Der prekäre Status der AsylwerberInnen, die sich zwar faktisch in einem Land aufhalten, sich de jure aber in einem Niemandsland bewegen, das als "Lager" Institution wird, geht mit einigen symptomatischen zeitgenössischen Phänomen einher: Mechanismen der Selbst- und Fremdeinschließung ("Capsularity"), die Verwaltung von Personen (insbesondere "Fremder") als logistisches Problem, eine neue urbane und sub-urbane Kultur temporärer Besiedlung und das Entstehen von "Non-Sites" und Heterotopien.
Obwohl sich humanitäre Einrichtungen und die Verwaltungsapparate kritisch gegenüberstehen, sind sie sich in einem Punkt einig: die Lage der AsylwerberInnen und MigrantInnen muss so schnell wie möglich "normalisiert" werden, die prekäre Wartestellung im Lager darf nicht länger als unbedingt nötig dauern. Was aber beide Diskurse möglicherweise nicht erkennen können, ist die Tatsache, dass eine Gesellschaft, die eine relativ große Gruppe von Personen unter diesen Bedingungen leben lässt, sich ein Symptom einhandelt, das auf diese Gesellschaft zurückwirkt. Das "Ausgelagerte" wirkt auf das Innere zurück.

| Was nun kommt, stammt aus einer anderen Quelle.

(** The name of a question: position behind its last label, or -3. *)
Fixpoint question_name (fuel : nat) (p : bytes) (length pos guard : Z) : option Z :=
  if negb (pos <? length) then Some pos
  else
    n ← get8 p pos;
    if (n =? 0) || negb (guard <? length) then Some pos
    else match fuel with
    | O => None
    | S fuel =>
        let pos := u32 (pos + 1) in
        if negb (Z.land n 192 =? 0) || (63 <? n) || (length <? u32 (pos + n)) then Some (-3)
        else question_name fuel p length (u32 (pos + n)) (u32 (guard + 1))
    end.

(** [for (i = 0; i < qd; ++i) { ... }] *)
Fixpoint questions (qd : nat) (p : bytes) (length pos : Z) : option Z :=
  match qd with
  | O => Some pos
  | S qd =>
      pos ← question_name (Z.to_nat length) p length pos 0;
      if pos <? 0 then Some pos
      else if (length <=? pos) || (length <? u32 (u32 (pos + 1) + 4)) then Some (-3)
      else questions qd p length (u32 (u32 (pos + 1) + 4))
  end.

(** The owner name of an answer that is not compressed: position behind its
    labels, or -4. *)
Fixpoint answer_name (fuel : nat) (p : bytes) (length pos : Z) : option Z :=
  if negb (pos <? length) then Some pos
  else
    n ← get8 p pos;
    if n =? 0 then Some pos
    else match fuel with
    | O => None
    | S fuel =>
        let pos := u32 (pos + 1) in
        if (63 <? n) || (length <? u32 (pos + n)) then Some (-4)
        else answer_name fuel p length (u32 (pos + n))
    end.

(** [for (i = 0; i < an; ++i) { ... }] and the final [return -5]. *)
Fixpoint answers (an : nat) (p : bytes) (length pos expected_id : Z) (out : net_dns_a_result_t)
    : option (Z * net_dns_a_result_t) :=
  match an with
  | O => Some (-5, out)
  | S an =>
      if length <? u32 (pos + 12) then Some (-4, out)
      else
        b ← get8 p pos;
        pos ← (if Z.land b 192 =? 192 then Some (u32 (pos + 2))
               else
                 pos ← answer_name (Z.to_nat length) p length pos;
                 Some (if pos <? 0 then pos else if length <=? pos then -4 else u32 (pos + 1)));
        if pos <? 0 then Some (-4, out)
        else if length <? u32 (pos + 10) then Some (-4, out)
        else
          type ← get16 p pos; class_code ← get16 p (pos + 2); rdlen ← get16 p (pos + 8);
          let pos := u32 (pos + 10) in
          if length <? u32 (pos + rdlen) then Some (-4, out)
          else if (type =? NET_DNS_TYPE_A) && (class_code =? NET_DNS_CLASS_IN) && (rdlen =? 4)
          then a ← ld_bytes p pos 4; Some (0, mk_dns_result expected_id a)
          else answers an p length (u32 (pos + rdlen)) expected_id out
  end.

Definition net_dns_parse_a_response (packet : ptr bytes) (length expected_id : Z) (out : ptr net_dns_a_result_t)
    : option (Z * ptr net_dns_a_result_t) :=
  match packet, out with
  | Some p, Some o =>
      if length <? NET_DNS_HEADER_SIZE then Some (-1, out)
      else
        id ← get16 p 0; f2 ← get8 p 2; f3 ← get8 p 3;
        if negb (id =? expected_id) || (Z.land f2 128 =? 0) || negb (Z.land f3 15 =? 0) then Some (-1, out)
        else
          qd ← get16 p 4; an ← get16 p 6;
          if (qd =? 0) || (an =? 0) then Some (-2, out)
          else
            pos ← questions (Z.to_nat qd) p length NET_DNS_HEADER_SIZE;
            if pos <? 0 then Some (pos, out)
            else
              '(rc, o) ← answers (Z.to_nat an) p length pos expected_id o;
              Some (rc, Some o)
  | _, _ => Some (-1, out)
  end.

(** ** Safety of the parser *)
Lemma question_name_safe p len fuel pos guard :
  packet_ok p len -> 0 <= pos <= len -> (Z.to_nat (len - pos) <= fuel)%nat ->
  exists r, question_name fuel p len pos guard = Some r /\ (r = -3 \/ pos <= r <= len).
Proof.
  intros (Hp & Hl & Hmax). revert pos guard.
  induction fuel as [|fuel IH]; intros pos guard Hpos Hf; cbn [question_name];
    destruct (Z.ltb_spec pos len); cbn [negb]; try lia; try (eexists; split; [done|lia]).
  destruct (get8_u8 p pos) as (n & -> & Hn); [done|lia..|]. cbn [mbind option_bind]. unfold is_u8 in Hn.
  case_if; [eexists; split; [done|lia]|]. rewrite (u32_id (pos + 1)) by (unfold is_u32; lia).
  rewrite !(u32_id (pos + 1 + n)) by (unfold is_u32; lia).
  case_if; [by eexists; split; [|left]|]. bsimp.
  destruct (IH (pos + 1 + n) (u32 (guard + 1))) as (r & -> & Hr); [lia..|]. eexists. split; [done|lia].
Qed.

Lemma questions_safe p len qd pos :
  packet_ok p len -> 0 <= pos <= len ->
  exists r, questions qd p len pos = Some r /\ (r = -3 \/ pos <= r <= len).
Proof.
  intros Hok. revert pos. induction qd as [|qd IH]; intros pos Hpos; cbn [questions]; [eexists; split; [done|lia]|].
  destruct (question_name_safe p len (Z.to_nat len) pos 0) as (r & -> & Hr); [done|lia|lia|]. cbn [mbind option_bind].
  destruct Hok as (_ & _ & Hmax).
  case_if; [eexists; split; [done|lia]|]. rewrite !(u32_id (r + 1)) by (unfold is_u32; lia).
  rewrite !(u32_id (r + 1 + 4)) by (unfold is_u32; lia).
  case_if; [by eexists; split; [|left]|]. bsimp.
  destruct (IH (r + 1 + 4)) as (r' & -> & Hr'); [lia|]. eexists. split; [done|lia].
Qed.

Lemma answer_name_safe p len fuel pos :
  packet_ok p len -> 0 <= pos <= len -> (Z.to_nat (len - pos) <= fuel)%nat ->
  exists r, answer_name fuel p len pos = Some r /\ (r = -4 \/ pos <= r <= len).
Proof.
  intros (Hp & Hl & Hmax). revert pos.
  induction fuel as [|fuel IH]; intros pos Hpos Hf; cbn [answer_name];
    destruct (Z.ltb_spec pos len); cbn [negb]; try lia; try (eexists; split; [done|lia]).
  destruct (get8_u8 p pos) as (n & -> & Hn); [done|lia..|]. cbn [mbind option_bind]. unfold is_u8 in Hn.
  case_if; [eexists; split; [done|lia]|]. rewrite (u32_id (pos + 1)) by (unfold is_u32; lia).
  rewrite !(u32_id (pos + 1 + n)) by (unfold is_u32; lia).
  case_if; [by eexists; split; [|left]|]. bsimp.
  destruct (IH (pos + 1 + n)) as (r & -> & Hr); [lia..|]. eexists. split; [done|lia].
Qed.

Lemma answers_safe p len an pos id out :
  packet_ok p len -> 0 <= pos <= len ->
  exists rc o, answers an p len pos id out = Some (rc, o) /\ (rc <> 0 -> o = out) /\
    (rc = 0 -> dns_id o = id /\ blen (dns_address o) = 4).
Proof.
  intros Hok. pose proof Hok as (Hp & Hl & Hmax). revert pos.
  induction an as [|an IH]; intros pos Hpos; cbn [answers]; [by do 2 eexists|].
  rewrite (u32_id (pos + 12)) by (unfold is_u32; lia). case_if; [by do 2 eexists|].
  destruct (get8_u8 p pos) as (b & -> & _); [done|lia..|]. cbn [mbind option_bind].
  assert (Hnext : exists q, (if Z.land b 192 =? 192 then Some (u32 (pos + 2))
     else pos ← answer_name (Z.to_nat len) p len pos;
          Some (if pos <? 0 then pos else if len <=? pos then -4 else u32 (pos + 1))) = Some q /\ (q = -4 \/ 0 <= q <= len)).
  { case_if; [rewrite (u32_id (pos + 2)) by (unfold is_u32; lia); eexists; split; [done|lia]|].
    destruct (answer_name_safe p len (Z.to_nat len) pos) as (r & -> & Hr); [done|lia|lia|]. cbn [mbind option_bind].
    eexists. split; [done|]. case_if; [lia|]. case_if; [by left|]. rewrite u32_id by (unfold is_u32; lia). lia. }
  destruct Hnext as (q & -> & Hq). cbn [mbind option_bind].
  case_if; [by do 2 eexists|]. rewrite !(u32_id (q + 10)) by (unfold is_u32; lia). case_if; [by do 2 eexists|].
  destruct (get16_u16 p q) as (ty & -> & _); [done|lia..|].
  destruct (get16_u16 p (q + 2)) as (cl & -> & _); [done|lia..|].
  destruct (get16_u16 p (q + 8)) as (rd & -> & Hrd); [done|lia..|]. cbn [mbind option_bind]. unfold is_u16 in Hrd.
  rewrite !(u32_id (q + 10 + rd)) by (unfold is_u32; lia). case_if; [by do 2 eexists|].
  case_if; [|apply IH; lia]. bsimp.
  destruct (slice_exists p (q + 10) 4) as (a & -> & Ha); [lia..|]. by do 2 eexists.
Qed.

Die Ausbildung von "Lagern" ist Konsequenz dynamisierter und prekärer Lebensformen. Was zunächst für "die anderen" entworfen wurde, fällt auf die Lagerplaner zurück. Der Ausschluss ist umgekehrt auch eine Selbsteinschließung. Wie Giorgio Agamben gezeigt hat, entspricht die Topologie des Lagers den Möbiusschleifen einer "einschließenden Ausschließung". Das Lager als Ort der Ausnahme wird so zum Ausgangspunkt für ein neues Denken sozialer Räume.
Lager entstehen demnach in verschiedenen Zusammenhängen und erfassen auch den Freizeitmarkt und die Wohlstandsindustrie: Gated communities, Tourismusanlagen, Feriencamps und mediale "camps" im Stil von Big Brother reproduzieren die temporäre Funktionalität von Aufenthaltsorten und praktizieren zugleich die Prinzipien von Einschluss- und Ausschlussmechanismen.
Es stellt sich also schließlich die Frage, inwiefern dem so weit gestreuten semantischen Feld des Begriffs "Lager" eine ebenso vielfältige Morphologie des Lagers entspricht.
[camp!] macht sich zur Aufgabe, die Mannigfaltigkeit dieser Formen auf zentrale Symptomknoten des sozialen Raums rückzubeziehen, um ein multimediales Archiv durch Analyse und Kommentar zu verdichten.
Die mehrdimensionale Reflexion, die sich das CAMP Projekt zur Aufgabe macht, umfasst sowohl Theorie, Forschung und Diskurs als auch künstlerische, performative, mediale und architektonische Formen.